Pietro Bonaventura Metastasio
Pietro Bonaventura Metastasio [1]
an eminent Italian poet, deserves our notice as the author of several sacred dramas, oratorios, etc. He was born at Rome in 1698, and was originally named TRAPASSI. He manifested at an early, age extraordinary talents for improvisation on any subject. Having attracted the notice of the celebrated jurist Gravina, he was adopted by him, and his name was changed to Metastasio (a " changing"), in allusion to his adoption. His benefactor died in 1718, leaving his property to Metastasio, who now devoted himself principally to literary pursuits and the publication of his different poetical productions. In 1729 he was invited to Vienna to become poet laureate, and flourished at the Austrian capital until his death in 1782. The genius of Metastasio is eulogized by Voltaire and La Harpe, the former of whom compares some of his scenes to the most sublime of the Greek poets. Rousseau, in his Nouvelle Heloise, pronounces him " the only poet of the heart, the only genius who can move by the charm of poetic and musical harmony;" and Schlegel observes that his purity of diction, grace, and delicacy have rendered him, in the eyes of his countrymen, a classic author- the Racine of Italy.
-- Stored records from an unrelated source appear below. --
(** * PolicyPrivilegeForm: the privileges and resources part of an access policy

  A shallow embedding of
  [datahub-web-react/src/app/permissions/policy/PolicyPrivilegeForm.tsx].

  The component is a function of its props, of the values its hooks return
  and of two pieces of local state.  Its event handlers are closures over
  those; each of them is embedded as a function that returns the calls it
  makes (to the callback props, to the two lazy queries and to the state
  setters), in order.

  JavaScript strings are embedded as [string]; [String.length] stands for
  the [length] property.  A value that may be [undefined] or [null] is an
  [option]. *)

From Stdlib Require Import ZArith Ascii String.
From stdpp Require Import base strings list option gmap.

Open Scope string_scope.
Open Scope list_scope.
Open Scope nat_scope.

(** ** Strings *)

Module JsString.

(** The white space and line terminator code units below 256, the ones
    [String.prototype.trim] strips among the characters of an [ascii]:
    TAB, LF, VT, FF, CR, SP and NBSP. *)
Definition isWhiteSpace (c : ascii) : bool :=
  let n := nat_of_ascii c in
  bool_decide (9 ≤ n ≤ 13) || bool_decide (n = 32) || bool_decide (n = 160).

Fixpoint trimStart (s : string) : string :=
  match s with
  | EmptyString => EmptyString
  | String c s' => if isWhiteSpace c then trimStart s' else s
  end.

Definition trimEnd (s : string) : string :=
  String.rev (trimStart (String.rev s)).

(** [text.trim()] *)
Definition trim (s : string) : string := trimEnd (trimStart s).

(** [s.substring(from, to)]: both indices are clamped to the length of
    [s] and swapped when [to < from]. *)
Definition substring (s : string) (from to : nat) : string :=
  let a := from `min` String.length s in
  let b := to `min` String.length s in
  String.substring (a `min` b) ((a `max` b) - (a `min` b)) s.

End JsString.

(** ** Types of [types.generated]

  The generated GraphQL types are not part of the file.  The component
  reads [urn] and [type] of an entity, compares the policy type with
  [PolicyType.Platform] and passes [EntityType.Domain] to the domain
  search; nothing else of these types is used, so they are an interface. *)

Class Generated := {
  EntityType : Type;
  EntityType_Domain : EntityType;
  Entity : Type;
  urn : Entity → string;
  entity_type : Entity → EntityType;
  PolicyType : Type;
  PolicyType_eq_dec :: EqDecision PolicyType;
  PolicyType_Platform : PolicyType;
  (** the fields of a [ResourceFilter] other than [filter] *)
  ResourceFilterRest : Type;
}.

Section Types.
Context `{G : Generated}.

(** [PolicyMatchCriterionValue]: [{ value, entity? }] *)
Record PolicyMatchCriterionValue := {
  value : string;
  entity : option Entity;
}.

(** Modelled from the spec: the declaration of [PolicyMatchCriterion] is
    in [types.generated]; the spec describes the filter as "a set of named
    criteria, each holding a set of typed values". *)
Record PolicyMatchCriterion := {
  field : string;
  values : list PolicyMatchCriterionValue;
}.

(** [PolicyMatchFilter]: the handlers build [{ criteria: [] }]. *)
Record PolicyMatchFilter := {
  criteria : list PolicyMatchCriterion;
}.

(** [ResourceFilter]: the optional [filter] and the remaining fields,
    which the spread [{ ...resources, filter: f }] copies. *)
Record ResourceFilter := {
  filter : option PolicyMatchFilter;
  rest : ResourceFilterRest;
}.

(** [Privilege]: the component reads [type] and [displayName]. *)
Record Privilege := {
  priv_type : string;
  displayName : string;
}.

(** [ResourcePrivileges]: the component reads [resourceType] and
    [resourceTypeDisplayName]. *)
Record ResourcePrivileges := {
  resourceType : string;
  resourceTypeDisplayName : string;
  entityType : option EntityType;
  rp_privileges : list Privilege;
}.

Record PoliciesConfig := {
  platformPrivileges : list Privilege;
  resourcePrivileges : list ResourcePrivileges;
}.

(** An element of [searchResults]. *)
Record SearchResult := {
  result_entity : Entity;
}.

(** The [input] variable of [searchAcrossEntities]. *)
Record SearchAcrossEntitiesInput := {
  sa_types : list EntityType;
  sa_query : string;
  sa_start : Z;
  sa_count : Z;
}.

(** The [input] variable of [search]. *)
Record SearchInput := {
  s_type : EntityType;
  s_query : string;
  s_start : Z;
  s_count : Z;
}.

(** The helpers imported from [./policyUtils], which is not part of the
    file: the component is written against this interface.  A
    [getFieldValues] that returns [None] stands for a falsy result, which
    the component replaces by [[]]. *)
Class PolicyUtils := {
  convertLegacyResourceFilter : option ResourceFilter → option ResourceFilter;
  EMPTY_POLICY_resources : ResourceFilter;
  getFieldValues :
    option PolicyMatchFilter → string → option (list PolicyMatchCriterionValue);
  setFieldValues :
    PolicyMatchFilter → string → list PolicyMatchCriterionValue → PolicyMatchFilter;
  createCriterionValue : string → PolicyMatchCriterionValue;
  createCriterionValueWithEntity :
    string → option Entity → PolicyMatchCriterionValue;
  mapResourceTypeToDisplayName : string → list ResourcePrivileges → string;
  mapResourceTypeToEntityType :
    string → list ResourcePrivileges → option EntityType;
  mapResourceTypeToPrivileges :
    list string → list ResourcePrivileges → list Privilege;
}.

(** The props, without the two callbacks: a call of [setResources] or
    [setPrivileges] is an [Effect] below. *)
Record Props := {
  policyType : PolicyType;
  maybeResources : option ResourceFilter;
  privileges : list string;
}.

(** What the hooks other than [useState] return in a render. *)
Record Hooks := {
  (** [entityRegistry.getDisplayName] *)
  registryDisplayName : EntityType → Entity → string;
  (** [useAppConfig().config.policiesConfig] *)
  policiesConfig : option PoliciesConfig;
  (** [resourcesSearchData?.searchAcrossEntities?.searchResults] *)
  resourceSearchResults : option (list SearchResult);
  (** [domainsSearchData?.search?.searchResults] *)
  domainSearchResults : option (list SearchResult);
}.

(** The two [useState] cells. *)
Record UiState := {
  domainInputValue : string;
  isFocusedOnInput : bool;
}.

(** The calls a handler makes. *)
Inductive Effect :=
| setPrivileges (newPrivs : list string)
| setResources (resources : ResourceFilter)
| searchResources (input : SearchAcrossEntitiesInput)
| searchDomains (input : SearchInput)
| setDomainInputValue (text : string)
| setIsFocusedOnInput (focused : bool)
| setTimeout (callback : Effect) (delay : Z).

End Types.

Arguments PolicyUtils {G}.

(** ** The component *)

Section Component.
Context `{G : Generated} `{PU : !PolicyUtils}.

(** The render reads [props], the hook results [h] and the state [st]. *)
Variables (props : Props) (h : Hooks) (st : UiState).

(** [convertLegacyResourceFilter(maybeResources) || EMPTY_POLICY.resources] *)
Definition resources : ResourceFilter :=
  default EMPTY_POLICY_resources
    (convertLegacyResourceFilter (maybeResources props)).

(** [getFieldValues(resources.filter, 'TYPE') || []] *)
Definition resourceTypes : list PolicyMatchCriterionValue :=
  default [] (getFieldValues (filter resources) "TYPE").

(** [getFieldValues(resources.filter, 'URN') || []] *)
Definition resourceEntities : list PolicyMatchCriterionValue :=
  default [] (getFieldValues (filter resources) "URN").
Of Metastasio's seven sacred dramas, or oratorios, La Passione, La Morte d'Abel, and Isacco, are best known; but all of them, Calsabigi justly observes, are as perfect as this kind of composition will allow. See Burney, Memoirs of Metastasio (1796,3 vols.); Torcia, Elogio del Abbate P. Metastasio (1782); Hiller, Ueber P. Metastasio und seine Werke (1786); Altanesi, Vita di P. Metastasio (1787); Lives of the Italian Poets, by the Revelation Henry Stebbing (London, 1831). (J. HW.)